DIRECTIONS:
At the line containing "sets_stop r st", begin setting down the entries exactly, and stop only after the last line.
** DATA LISTING follows **
(* ===== verification/Shutdown.v ===== *)
(** * Shutdown: how the probe runner stops

    [ProbeRunner::Stop] and [ThreadPool::Stop] of [agent/src/probe_runner.cpp]
    against the loop thread ([RunLoop], whose cycles submit tasks and wait for
    them) and the workers of the pool ([WorkerLoop]), as the steps of all these
    threads.  The file ProbeRunner models one cycle in isolation; here cycle
    follows cycle until the loop sees that it was stopped. *)
From stdpp Require Import base list list_numbers relations.
From Stdlib Require Import Lia.
From S2P Require Import Prelude.
#[local] Open Scope list_scope.

Module Shutdown.

(** [WorkerLoop]: about to test the predicate of [cv_]; asleep in its wait;
    running a task; past the last decrement, before [wait_cv.notify_one()];
    returned. *)
Inductive worker : Type := Idle | Asleep | Running | Notifying | Gone.

(** [RunLoop]: at its condition; in [RunCycle] with so many tasks still to
    submit; before the [cv_.notify_one()] of a [Submit]; testing the predicate of
    [wait_cv]; about to sleep; asleep; after the cycle, pacing; returned. *)
Inductive looper : Type :=
  | Condition | Submitting (left : nat) | Notify (left : nat) | Testing | Falling | Sleeping | Pacing | Ended.

(** The caller of [Stop]: before the call; joining the loop; before [stop_] is
    set; before [notify_all]; joining worker [i]; returned. *)
Inductive stopper : Type := NotCalled | JoinLoop | SetStop | NotifyAll | JoinWorker (i : nat) | Returned.
#[global] Instance worker_eq_dec : EqDecision worker.
Proof. solve_decision. Defined.
#[global] Instance looper_eq_dec : EqDecision looper.
Proof. solve_decision. Defined.
#[global] Instance stopper_eq_dec : EqDecision stopper.
Proof. solve_decision. Defined.

Record state : Type := mkState {
  s_running : bool;
  stop_ : bool;
  tasks_ : nat;               (* tasks in the queue of the pool *)
  remaining : nat;            (* of the cycle under way *)
  loop : looper;
  workers_ : list worker;     (* the threads, also once the vector was cleared *)
  caller : stopper;
}.
(** [hw]: what [hardware_concurrency] returns. *)
Definition DefaultPoolSize (hw : nat) : nat := if Nat.eqb hw 0 then 2 else Nat.min 4 hw.
(** Right after [Start], with the workers the constructor of the pool made. *)
Definition start (hw : nat) : state :=
  mkState true false 0 0 Condition (replicate (Nat.max 1 (DefaultPoolSize hw)) Idle) NotCalled.

Definition wake (w : worker) : worker := match w with Asleep => Idle | _ => w end.
Definition wake_loop (l : looper) : looper := match l with Sleeping => Testing | _ => l end.

Inductive step : state -> state -> Prop :=
  (* the loop *)
  | next_cycle n st q m ws c :
      step (mkState true st q m Condition ws c)
           (mkState true st q (S n) (Submitting (S n)) ws c)
  | empty_cycle st q m ws c :
      step (mkState true st q m Condition ws c) (mkState true st q m Pacing ws c)
  | leaves st q m ws c :
      step (mkState false st q m Condition ws c) (mkState false st q m Ended ws c)
  | submits r q m n ws c :
      step (mkState r false q m (Submitting (S n)) ws c) (mkState r false (S q) m (Notify n) ws c)
  | drops r q m n ws c :
      step (mkState r true q m (Submitting (S n)) ws c) (mkState r true q m (Submitting n) ws c)
  | notifies r st q m n i ws c :
      ws !! i = Some Asleep ->
      step (mkState r st q m (Notify n) ws c) (mkState r st q m (Submitting n) (<[i := Idle]> ws) c)
  | notifies_nobody r st q m n ws c :
      Asleep ∉ ws ->
      step (mkState r st q m (Notify n) ws c) (mkState r st q m (Submitting n) ws c)
  | submitted r st q m ws c :
      step (mkState r st q m (Submitting 0) ws c) (mkState r st q m Testing ws c)
  | tests r st q m ws c :
      step (mkState r st q m Testing ws c) (mkState r st q m (if Nat.eqb m 0 then Pacing else Falling) ws c)
  | sleeps r st q m ws c :
      step (mkState r st q m Falling ws c) (mkState r st q m Sleeping ws c)
  | paced r st q m ws c :
      step (mkState r st q m Pacing ws c) (mkState r st q m Condition ws c)
  (* worker [i] *)
  | takes r st q m l i ws c :
      ws !! i = Some Idle ->
      step (mkState r st (S q) m l ws c) (mkState r st q m l (<[i := Running]> ws) c)
  | returns r m l i ws c :
      ws !! i = Some Idle ->
      step (mkState r true 0 m l ws c) (mkState r true 0 m l (<[i := Gone]> ws) c)
  | falls_asleep r m l i ws c :
      ws !! i = Some Idle ->
      step (mkState r false 0 m l ws c) (mkState r false 0 m l (<[i := Asleep]> ws) c)
  | finishes r st q m l i ws c :
      ws !! i = Some Running ->
      step (mkState r st q m l ws c)
           (mkState r st q (m - 1) l (<[i := if Nat.eqb m 1 then Notifying else Idle]> ws) c)
  | wakes_loop r st q m l i ws c :
      ws !! i = Some Notifying ->
      step (mkState r st q m l ws c) (mkState r st q m (wake_loop l) (<[i := Idle]> ws) c)
  (* the caller of [Stop] *)
  | called r st q m l ws :
      step (mkState r st q m l ws NotCalled) (mkState false st q m l ws JoinLoop)
  | joins_loop r st q m ws :
      step (mkState r st q m Ended ws JoinLoop) (mkState r st q m Ended ws SetStop)
  | sets_stop r st q m l ws :
      step (mkState r st q m l ws SetStop) (mkState r true q m l ws NotifyAll)
  | notifies_all r st q m l ws :
      step (mkState r st q m l ws NotifyAll) (mkState r st q m l (map wake ws) (JoinWorker 0))
  | joins_worker r st q m l i ws :
      ws !! i = Some Gone ->
      step (mkState r st q m l ws (JoinWorker i)) (mkState r st q m l ws (JoinWorker (S i)))
  | clears r st q m l ws :
      step (mkState r st q m l ws (JoinWorker (length ws))) (mkState r st q m l ws Returned).

(** A condition variable may also wake up without a notification. *)
Inductive step_or_spurious : state -> state -> Prop :=
  | a_step s t : step s t -> step_or_spurious s t
  | spurious_worker r st q m l i ws c :
      ws !! i = Some Asleep ->
      step_or_spurious (mkState r st q m l ws c) (mkState r st q m l (<[i := Idle]> ws) c)
  | spurious_loop r st q m ws c :
      step_or_spurious (mkState r st q m Sleeping ws c) (mkState r st q m Testing ws c).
** End of DATA LISTING **
ANSWER BELOW:
  | sets_stop r st q m l ws :
      step (mkState r st q m l ws SetStop) (mkState r true q m l ws NotifyAll)
  | notifies_all r st q m l ws :
      step (mkState r st q m l ws NotifyAll) (mkState r st q m l (map wake ws) (JoinWorker 0))
  | joins_worker r st q m l i ws :
      ws !! i = Some Gone ->
      step (mkState r st q m l ws (JoinWorker i)) (mkState r st q m l ws (JoinWorker (S i)))
  | clears r st q m l ws :
      step (mkState r st q m l ws (JoinWorker (length ws))) (mkState r st q m l ws Returned).

(** A condition variable may also wake up without a notification. *)
Inductive step_or_spurious : state -> state -> Prop :=
  | a_step s t : step s t -> step_or_spurious s t
  | spurious_worker r st q m l i ws c :
      ws !! i = Some Asleep ->
      step_or_spurious (mkState r st q m l ws c) (mkState r st q m l (<[i := Idle]> ws) c)
  | spurious_loop r st q m ws c :
      step_or_spurious (mkState r st q m Sleeping ws c) (mkState r st q m Testing ws c).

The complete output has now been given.